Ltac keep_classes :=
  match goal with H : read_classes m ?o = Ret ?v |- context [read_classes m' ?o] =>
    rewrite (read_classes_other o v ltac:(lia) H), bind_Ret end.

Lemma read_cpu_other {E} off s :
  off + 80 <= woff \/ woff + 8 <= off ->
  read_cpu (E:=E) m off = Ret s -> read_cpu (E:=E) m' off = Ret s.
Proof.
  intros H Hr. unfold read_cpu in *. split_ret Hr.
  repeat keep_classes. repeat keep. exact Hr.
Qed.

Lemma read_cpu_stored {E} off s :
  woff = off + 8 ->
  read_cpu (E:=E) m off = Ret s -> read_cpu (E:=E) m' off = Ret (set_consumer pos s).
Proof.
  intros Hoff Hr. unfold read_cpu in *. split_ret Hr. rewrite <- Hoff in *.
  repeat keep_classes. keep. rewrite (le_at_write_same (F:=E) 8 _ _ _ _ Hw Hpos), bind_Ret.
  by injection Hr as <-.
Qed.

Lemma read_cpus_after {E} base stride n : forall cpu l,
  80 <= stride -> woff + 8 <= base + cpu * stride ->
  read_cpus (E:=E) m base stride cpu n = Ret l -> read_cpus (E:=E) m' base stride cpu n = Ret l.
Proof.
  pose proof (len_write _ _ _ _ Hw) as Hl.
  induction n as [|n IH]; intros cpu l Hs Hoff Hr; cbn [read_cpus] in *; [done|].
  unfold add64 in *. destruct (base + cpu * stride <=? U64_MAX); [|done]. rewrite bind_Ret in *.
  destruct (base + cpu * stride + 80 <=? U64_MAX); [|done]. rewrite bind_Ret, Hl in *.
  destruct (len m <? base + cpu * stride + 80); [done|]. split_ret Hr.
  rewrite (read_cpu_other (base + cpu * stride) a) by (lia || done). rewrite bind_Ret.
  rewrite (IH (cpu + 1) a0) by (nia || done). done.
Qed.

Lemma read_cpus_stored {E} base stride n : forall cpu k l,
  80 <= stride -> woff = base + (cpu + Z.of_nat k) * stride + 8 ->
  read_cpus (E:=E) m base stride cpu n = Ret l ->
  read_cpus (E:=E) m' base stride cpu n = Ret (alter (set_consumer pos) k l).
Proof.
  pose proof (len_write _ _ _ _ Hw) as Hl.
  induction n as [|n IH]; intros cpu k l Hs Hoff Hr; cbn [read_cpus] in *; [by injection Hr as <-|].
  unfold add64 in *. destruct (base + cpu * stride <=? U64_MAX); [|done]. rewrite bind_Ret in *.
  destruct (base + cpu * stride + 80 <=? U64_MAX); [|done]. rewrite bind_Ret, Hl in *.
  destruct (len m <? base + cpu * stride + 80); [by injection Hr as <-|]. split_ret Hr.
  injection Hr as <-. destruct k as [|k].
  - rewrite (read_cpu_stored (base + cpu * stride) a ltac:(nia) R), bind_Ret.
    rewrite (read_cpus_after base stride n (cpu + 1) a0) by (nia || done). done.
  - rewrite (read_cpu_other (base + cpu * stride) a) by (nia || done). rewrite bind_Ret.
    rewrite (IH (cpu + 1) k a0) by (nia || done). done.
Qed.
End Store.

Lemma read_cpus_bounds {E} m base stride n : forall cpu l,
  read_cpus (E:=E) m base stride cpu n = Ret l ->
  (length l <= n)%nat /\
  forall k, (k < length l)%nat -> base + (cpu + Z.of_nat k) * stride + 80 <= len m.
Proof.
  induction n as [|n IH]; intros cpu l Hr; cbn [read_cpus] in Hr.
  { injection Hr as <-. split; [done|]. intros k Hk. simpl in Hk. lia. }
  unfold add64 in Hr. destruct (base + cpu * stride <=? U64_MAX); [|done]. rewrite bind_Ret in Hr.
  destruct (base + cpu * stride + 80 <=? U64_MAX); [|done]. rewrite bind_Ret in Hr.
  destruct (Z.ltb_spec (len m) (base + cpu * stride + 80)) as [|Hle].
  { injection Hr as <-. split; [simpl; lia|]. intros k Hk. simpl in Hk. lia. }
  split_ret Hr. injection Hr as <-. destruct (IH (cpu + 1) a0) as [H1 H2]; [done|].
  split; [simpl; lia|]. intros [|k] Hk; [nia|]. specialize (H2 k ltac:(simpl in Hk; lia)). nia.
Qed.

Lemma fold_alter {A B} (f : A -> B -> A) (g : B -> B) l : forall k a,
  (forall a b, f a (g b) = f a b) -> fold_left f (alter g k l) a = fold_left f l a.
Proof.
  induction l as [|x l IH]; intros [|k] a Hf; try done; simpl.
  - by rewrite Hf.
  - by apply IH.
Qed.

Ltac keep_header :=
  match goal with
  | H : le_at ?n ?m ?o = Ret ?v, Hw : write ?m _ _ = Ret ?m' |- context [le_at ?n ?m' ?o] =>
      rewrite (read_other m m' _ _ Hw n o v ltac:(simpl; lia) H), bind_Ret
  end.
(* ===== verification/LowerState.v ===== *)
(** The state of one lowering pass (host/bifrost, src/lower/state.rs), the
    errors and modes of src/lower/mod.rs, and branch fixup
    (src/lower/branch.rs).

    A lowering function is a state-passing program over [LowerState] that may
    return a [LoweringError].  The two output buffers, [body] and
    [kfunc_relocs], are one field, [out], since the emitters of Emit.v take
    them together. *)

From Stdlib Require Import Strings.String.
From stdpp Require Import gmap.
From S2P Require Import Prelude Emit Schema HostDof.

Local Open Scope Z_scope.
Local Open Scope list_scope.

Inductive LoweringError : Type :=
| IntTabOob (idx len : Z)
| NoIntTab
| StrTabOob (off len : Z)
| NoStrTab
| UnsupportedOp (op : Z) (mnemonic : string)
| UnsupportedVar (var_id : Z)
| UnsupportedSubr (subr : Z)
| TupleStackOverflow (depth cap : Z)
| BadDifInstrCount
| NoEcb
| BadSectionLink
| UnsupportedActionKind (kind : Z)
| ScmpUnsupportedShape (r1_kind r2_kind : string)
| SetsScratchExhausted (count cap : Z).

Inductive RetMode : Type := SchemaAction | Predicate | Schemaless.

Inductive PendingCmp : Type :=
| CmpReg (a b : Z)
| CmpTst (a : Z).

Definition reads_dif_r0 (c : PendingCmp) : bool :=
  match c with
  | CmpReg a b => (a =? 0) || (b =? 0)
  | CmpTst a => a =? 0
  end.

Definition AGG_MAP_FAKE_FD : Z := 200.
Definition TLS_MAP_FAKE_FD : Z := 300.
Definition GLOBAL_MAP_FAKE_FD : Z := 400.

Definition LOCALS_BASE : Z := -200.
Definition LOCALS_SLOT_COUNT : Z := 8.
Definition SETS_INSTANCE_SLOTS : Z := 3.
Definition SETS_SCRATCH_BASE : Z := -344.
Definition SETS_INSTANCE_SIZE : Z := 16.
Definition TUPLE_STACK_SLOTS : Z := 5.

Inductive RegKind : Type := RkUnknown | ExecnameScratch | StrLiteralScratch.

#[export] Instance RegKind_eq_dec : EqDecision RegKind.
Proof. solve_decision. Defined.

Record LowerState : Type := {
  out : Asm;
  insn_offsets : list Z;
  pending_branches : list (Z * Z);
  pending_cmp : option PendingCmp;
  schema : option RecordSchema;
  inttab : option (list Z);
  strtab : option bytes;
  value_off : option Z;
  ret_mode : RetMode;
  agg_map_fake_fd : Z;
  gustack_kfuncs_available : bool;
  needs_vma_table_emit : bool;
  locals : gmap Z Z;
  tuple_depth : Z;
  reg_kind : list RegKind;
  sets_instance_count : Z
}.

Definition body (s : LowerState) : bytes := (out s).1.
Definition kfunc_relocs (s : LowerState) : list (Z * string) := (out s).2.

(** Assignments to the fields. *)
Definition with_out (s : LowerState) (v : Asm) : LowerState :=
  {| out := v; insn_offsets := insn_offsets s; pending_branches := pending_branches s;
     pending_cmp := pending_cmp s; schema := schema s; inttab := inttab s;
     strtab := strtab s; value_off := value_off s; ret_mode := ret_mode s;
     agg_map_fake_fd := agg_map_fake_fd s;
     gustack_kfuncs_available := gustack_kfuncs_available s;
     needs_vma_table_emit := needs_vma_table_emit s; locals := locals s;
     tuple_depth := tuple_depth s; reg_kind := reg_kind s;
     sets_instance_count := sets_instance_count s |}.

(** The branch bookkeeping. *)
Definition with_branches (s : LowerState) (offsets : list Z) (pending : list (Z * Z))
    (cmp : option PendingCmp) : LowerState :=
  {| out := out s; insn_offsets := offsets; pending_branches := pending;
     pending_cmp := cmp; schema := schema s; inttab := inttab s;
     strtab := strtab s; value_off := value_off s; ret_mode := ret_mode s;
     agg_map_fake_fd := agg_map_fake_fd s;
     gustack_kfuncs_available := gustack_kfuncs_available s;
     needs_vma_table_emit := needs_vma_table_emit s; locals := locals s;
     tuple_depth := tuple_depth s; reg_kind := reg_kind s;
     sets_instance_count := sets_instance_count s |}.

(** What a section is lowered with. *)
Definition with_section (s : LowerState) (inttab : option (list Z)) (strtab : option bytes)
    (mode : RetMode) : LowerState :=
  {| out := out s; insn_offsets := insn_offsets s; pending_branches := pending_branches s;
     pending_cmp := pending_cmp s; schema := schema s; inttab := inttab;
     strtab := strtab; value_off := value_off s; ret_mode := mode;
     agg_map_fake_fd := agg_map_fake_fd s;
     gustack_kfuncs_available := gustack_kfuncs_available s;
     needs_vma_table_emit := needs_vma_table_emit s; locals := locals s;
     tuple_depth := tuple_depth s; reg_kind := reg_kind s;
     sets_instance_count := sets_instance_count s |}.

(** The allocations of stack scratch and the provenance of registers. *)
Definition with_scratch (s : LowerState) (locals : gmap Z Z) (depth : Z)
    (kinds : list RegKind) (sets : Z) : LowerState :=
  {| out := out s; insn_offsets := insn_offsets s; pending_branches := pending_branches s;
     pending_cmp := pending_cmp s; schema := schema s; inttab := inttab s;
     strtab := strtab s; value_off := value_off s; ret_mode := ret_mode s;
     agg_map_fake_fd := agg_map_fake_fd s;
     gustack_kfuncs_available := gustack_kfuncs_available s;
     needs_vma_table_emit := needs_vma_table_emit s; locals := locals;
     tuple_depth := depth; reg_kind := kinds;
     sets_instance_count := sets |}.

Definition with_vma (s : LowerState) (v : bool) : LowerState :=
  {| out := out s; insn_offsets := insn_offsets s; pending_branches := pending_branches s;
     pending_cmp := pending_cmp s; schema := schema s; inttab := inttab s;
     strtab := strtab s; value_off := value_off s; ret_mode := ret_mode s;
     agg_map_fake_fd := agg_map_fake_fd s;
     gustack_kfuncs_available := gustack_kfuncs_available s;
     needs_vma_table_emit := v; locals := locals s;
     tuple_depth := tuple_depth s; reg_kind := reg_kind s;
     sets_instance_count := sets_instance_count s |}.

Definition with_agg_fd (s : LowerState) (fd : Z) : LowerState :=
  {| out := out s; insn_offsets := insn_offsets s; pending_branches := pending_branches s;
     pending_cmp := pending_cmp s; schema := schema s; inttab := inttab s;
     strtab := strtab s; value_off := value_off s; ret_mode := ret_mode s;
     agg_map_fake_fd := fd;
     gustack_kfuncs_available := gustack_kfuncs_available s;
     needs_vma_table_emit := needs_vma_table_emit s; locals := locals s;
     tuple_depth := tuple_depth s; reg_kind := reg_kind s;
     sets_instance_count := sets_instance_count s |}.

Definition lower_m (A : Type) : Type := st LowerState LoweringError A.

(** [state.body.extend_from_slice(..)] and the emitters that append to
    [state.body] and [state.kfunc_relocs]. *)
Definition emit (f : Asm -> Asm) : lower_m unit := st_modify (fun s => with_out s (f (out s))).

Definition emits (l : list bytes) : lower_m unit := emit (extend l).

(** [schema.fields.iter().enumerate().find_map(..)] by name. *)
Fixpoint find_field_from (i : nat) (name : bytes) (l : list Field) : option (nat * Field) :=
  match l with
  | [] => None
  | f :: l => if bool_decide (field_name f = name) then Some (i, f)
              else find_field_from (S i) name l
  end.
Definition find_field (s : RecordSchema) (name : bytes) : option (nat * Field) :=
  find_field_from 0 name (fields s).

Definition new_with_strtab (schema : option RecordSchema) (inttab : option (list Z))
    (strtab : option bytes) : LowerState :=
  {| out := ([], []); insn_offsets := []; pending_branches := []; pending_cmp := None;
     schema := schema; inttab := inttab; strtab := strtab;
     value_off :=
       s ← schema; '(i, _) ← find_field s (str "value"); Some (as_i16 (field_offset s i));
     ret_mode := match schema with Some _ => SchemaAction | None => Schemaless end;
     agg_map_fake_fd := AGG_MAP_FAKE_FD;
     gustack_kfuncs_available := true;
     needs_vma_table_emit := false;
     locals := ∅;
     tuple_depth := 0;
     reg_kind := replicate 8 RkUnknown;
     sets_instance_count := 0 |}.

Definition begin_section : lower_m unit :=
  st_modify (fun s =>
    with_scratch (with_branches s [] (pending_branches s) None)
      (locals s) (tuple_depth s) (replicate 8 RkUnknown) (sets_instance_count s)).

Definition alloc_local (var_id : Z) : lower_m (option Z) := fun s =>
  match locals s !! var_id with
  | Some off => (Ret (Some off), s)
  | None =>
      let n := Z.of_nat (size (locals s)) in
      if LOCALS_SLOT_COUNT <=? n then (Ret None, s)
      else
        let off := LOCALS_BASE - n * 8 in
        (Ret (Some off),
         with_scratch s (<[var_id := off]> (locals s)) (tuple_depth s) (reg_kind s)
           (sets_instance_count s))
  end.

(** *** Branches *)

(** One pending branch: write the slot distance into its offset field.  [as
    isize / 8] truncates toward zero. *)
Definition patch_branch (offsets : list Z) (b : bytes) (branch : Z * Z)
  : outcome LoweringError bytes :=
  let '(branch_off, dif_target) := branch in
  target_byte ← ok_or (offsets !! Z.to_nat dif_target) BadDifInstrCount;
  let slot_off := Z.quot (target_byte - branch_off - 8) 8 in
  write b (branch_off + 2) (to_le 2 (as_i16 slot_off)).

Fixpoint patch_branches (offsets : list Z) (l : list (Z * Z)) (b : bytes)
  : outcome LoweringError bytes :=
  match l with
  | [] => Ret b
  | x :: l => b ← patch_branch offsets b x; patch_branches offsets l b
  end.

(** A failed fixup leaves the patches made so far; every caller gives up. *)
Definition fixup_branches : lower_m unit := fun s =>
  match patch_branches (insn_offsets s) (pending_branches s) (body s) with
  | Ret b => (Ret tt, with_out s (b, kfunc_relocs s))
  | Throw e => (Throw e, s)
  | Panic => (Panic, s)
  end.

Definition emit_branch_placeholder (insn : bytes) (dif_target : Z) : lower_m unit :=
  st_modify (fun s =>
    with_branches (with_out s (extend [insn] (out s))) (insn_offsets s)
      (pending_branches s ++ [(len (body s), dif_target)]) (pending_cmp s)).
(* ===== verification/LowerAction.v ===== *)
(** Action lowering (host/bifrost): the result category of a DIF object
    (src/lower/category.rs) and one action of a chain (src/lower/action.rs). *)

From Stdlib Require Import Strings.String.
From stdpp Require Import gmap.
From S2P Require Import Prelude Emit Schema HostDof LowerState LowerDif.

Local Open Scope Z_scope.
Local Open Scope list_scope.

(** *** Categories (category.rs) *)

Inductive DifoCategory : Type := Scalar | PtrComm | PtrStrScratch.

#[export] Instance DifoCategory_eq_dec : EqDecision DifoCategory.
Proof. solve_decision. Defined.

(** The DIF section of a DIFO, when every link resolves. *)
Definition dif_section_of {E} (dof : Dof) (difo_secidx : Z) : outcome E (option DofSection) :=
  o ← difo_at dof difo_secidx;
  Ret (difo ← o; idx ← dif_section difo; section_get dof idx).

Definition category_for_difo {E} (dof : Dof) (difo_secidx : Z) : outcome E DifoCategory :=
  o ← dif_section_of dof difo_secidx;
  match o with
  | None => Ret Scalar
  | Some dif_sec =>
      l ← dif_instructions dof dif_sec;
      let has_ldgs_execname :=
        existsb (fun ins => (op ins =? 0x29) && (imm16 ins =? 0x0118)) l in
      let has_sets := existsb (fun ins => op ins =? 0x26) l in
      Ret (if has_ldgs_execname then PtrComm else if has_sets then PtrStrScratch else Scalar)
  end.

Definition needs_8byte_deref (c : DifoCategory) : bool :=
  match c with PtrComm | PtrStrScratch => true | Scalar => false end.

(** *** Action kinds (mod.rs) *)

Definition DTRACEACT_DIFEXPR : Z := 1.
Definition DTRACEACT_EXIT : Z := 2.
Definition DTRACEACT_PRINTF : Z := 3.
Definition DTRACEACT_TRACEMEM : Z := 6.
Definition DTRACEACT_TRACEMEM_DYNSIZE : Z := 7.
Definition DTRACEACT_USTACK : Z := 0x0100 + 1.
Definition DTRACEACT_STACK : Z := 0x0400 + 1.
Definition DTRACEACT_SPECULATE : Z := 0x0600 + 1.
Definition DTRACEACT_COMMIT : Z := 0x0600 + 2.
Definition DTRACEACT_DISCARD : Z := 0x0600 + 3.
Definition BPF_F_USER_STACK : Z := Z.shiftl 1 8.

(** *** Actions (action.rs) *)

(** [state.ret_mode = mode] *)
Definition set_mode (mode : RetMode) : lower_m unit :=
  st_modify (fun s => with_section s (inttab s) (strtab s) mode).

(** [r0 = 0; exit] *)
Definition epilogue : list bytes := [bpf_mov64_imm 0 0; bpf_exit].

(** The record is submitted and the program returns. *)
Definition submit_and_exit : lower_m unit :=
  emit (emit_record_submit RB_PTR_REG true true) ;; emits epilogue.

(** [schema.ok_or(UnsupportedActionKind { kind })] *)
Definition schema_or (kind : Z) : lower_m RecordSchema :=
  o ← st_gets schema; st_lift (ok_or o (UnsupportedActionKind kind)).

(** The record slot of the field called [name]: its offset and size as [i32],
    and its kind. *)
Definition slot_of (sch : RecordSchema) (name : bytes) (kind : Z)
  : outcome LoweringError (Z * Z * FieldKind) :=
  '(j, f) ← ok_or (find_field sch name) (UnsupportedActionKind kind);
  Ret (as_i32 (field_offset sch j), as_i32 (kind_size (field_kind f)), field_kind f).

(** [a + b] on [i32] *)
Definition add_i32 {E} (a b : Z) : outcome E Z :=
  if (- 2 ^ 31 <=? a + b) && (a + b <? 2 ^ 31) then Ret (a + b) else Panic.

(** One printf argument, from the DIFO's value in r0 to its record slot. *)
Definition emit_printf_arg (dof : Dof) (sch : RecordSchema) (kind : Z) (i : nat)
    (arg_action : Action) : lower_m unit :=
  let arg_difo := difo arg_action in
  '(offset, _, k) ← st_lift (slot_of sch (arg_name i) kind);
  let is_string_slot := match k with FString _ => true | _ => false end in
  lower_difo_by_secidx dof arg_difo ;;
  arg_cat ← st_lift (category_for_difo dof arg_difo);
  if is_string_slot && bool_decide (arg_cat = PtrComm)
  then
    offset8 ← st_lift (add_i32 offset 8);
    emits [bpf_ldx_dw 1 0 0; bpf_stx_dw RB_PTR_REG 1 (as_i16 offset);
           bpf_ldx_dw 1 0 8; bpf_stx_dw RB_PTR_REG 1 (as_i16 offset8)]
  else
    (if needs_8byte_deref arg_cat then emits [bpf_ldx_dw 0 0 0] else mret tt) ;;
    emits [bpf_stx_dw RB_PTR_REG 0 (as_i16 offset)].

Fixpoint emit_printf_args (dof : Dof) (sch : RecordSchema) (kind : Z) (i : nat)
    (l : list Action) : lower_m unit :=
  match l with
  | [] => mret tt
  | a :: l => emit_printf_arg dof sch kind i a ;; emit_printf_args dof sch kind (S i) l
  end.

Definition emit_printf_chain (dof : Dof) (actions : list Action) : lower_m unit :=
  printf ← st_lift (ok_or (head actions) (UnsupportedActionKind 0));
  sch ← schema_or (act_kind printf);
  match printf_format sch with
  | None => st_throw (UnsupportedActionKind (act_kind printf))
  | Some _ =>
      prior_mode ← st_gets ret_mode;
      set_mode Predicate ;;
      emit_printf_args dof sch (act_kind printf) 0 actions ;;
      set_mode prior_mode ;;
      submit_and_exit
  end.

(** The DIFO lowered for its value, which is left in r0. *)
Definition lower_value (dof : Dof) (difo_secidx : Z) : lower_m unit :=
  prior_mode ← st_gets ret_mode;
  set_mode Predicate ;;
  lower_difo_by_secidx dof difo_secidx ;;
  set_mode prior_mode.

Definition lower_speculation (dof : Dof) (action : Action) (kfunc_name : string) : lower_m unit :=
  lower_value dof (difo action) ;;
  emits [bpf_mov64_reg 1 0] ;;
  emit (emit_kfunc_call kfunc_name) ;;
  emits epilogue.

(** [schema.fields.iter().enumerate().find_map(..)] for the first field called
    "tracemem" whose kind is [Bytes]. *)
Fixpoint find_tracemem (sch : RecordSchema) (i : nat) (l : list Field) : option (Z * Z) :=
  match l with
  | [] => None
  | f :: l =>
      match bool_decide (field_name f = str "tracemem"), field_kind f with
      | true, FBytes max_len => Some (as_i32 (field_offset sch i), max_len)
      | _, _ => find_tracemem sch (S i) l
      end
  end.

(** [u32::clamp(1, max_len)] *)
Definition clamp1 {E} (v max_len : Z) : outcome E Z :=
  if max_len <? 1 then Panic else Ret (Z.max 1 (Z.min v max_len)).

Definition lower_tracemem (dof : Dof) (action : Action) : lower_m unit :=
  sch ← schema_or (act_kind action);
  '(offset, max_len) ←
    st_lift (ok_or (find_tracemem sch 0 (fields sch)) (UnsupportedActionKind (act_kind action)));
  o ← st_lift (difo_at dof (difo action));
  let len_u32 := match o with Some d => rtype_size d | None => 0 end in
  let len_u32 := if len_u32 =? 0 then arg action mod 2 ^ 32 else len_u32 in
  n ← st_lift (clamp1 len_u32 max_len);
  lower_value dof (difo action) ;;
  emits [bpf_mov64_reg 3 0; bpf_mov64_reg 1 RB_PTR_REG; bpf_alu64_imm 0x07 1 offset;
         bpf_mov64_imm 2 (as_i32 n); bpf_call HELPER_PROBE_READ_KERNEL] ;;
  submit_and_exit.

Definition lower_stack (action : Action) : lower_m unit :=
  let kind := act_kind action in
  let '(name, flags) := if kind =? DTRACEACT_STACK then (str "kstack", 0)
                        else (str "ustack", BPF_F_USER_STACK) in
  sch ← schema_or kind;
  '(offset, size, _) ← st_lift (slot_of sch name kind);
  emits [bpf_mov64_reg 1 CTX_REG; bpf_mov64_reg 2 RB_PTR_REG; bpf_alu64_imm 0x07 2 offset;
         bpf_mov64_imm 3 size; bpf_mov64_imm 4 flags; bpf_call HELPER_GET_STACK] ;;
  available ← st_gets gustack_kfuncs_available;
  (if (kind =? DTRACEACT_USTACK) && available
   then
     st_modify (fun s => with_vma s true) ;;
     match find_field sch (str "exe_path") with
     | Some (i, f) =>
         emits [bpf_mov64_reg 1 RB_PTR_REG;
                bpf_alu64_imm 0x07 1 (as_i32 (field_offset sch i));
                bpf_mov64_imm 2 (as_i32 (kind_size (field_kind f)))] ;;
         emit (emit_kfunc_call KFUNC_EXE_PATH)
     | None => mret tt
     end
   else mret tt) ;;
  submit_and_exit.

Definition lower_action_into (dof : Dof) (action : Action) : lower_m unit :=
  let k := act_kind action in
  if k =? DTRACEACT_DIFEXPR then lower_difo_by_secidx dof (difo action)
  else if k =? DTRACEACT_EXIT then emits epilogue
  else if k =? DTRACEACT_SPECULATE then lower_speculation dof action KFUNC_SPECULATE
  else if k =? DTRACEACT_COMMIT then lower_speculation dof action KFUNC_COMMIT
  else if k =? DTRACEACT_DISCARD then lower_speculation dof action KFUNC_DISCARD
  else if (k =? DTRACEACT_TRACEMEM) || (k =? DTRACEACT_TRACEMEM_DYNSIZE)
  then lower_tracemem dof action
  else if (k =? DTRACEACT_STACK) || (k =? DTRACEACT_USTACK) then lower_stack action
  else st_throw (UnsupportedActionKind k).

------------------------

The response should hold exactly the lines starting at the line with "Definition AGG_MAP_FAKE_FD : Z := 200." and ending at the line with "Definition SETS_SCRATCH_BASE : Z := -344.", and no other line of the material above.

SOLUTION FOR THIS EXERCISE:
Definition AGG_MAP_FAKE_FD : Z := 200.
Definition TLS_MAP_FAKE_FD : Z := 300.
Definition GLOBAL_MAP_FAKE_FD : Z := 400.

Definition LOCALS_BASE : Z := -200.
Definition LOCALS_SLOT_COUNT : Z := 8.
Definition SETS_INSTANCE_SLOTS : Z := 3.
Definition SETS_SCRATCH_BASE : Z := -344.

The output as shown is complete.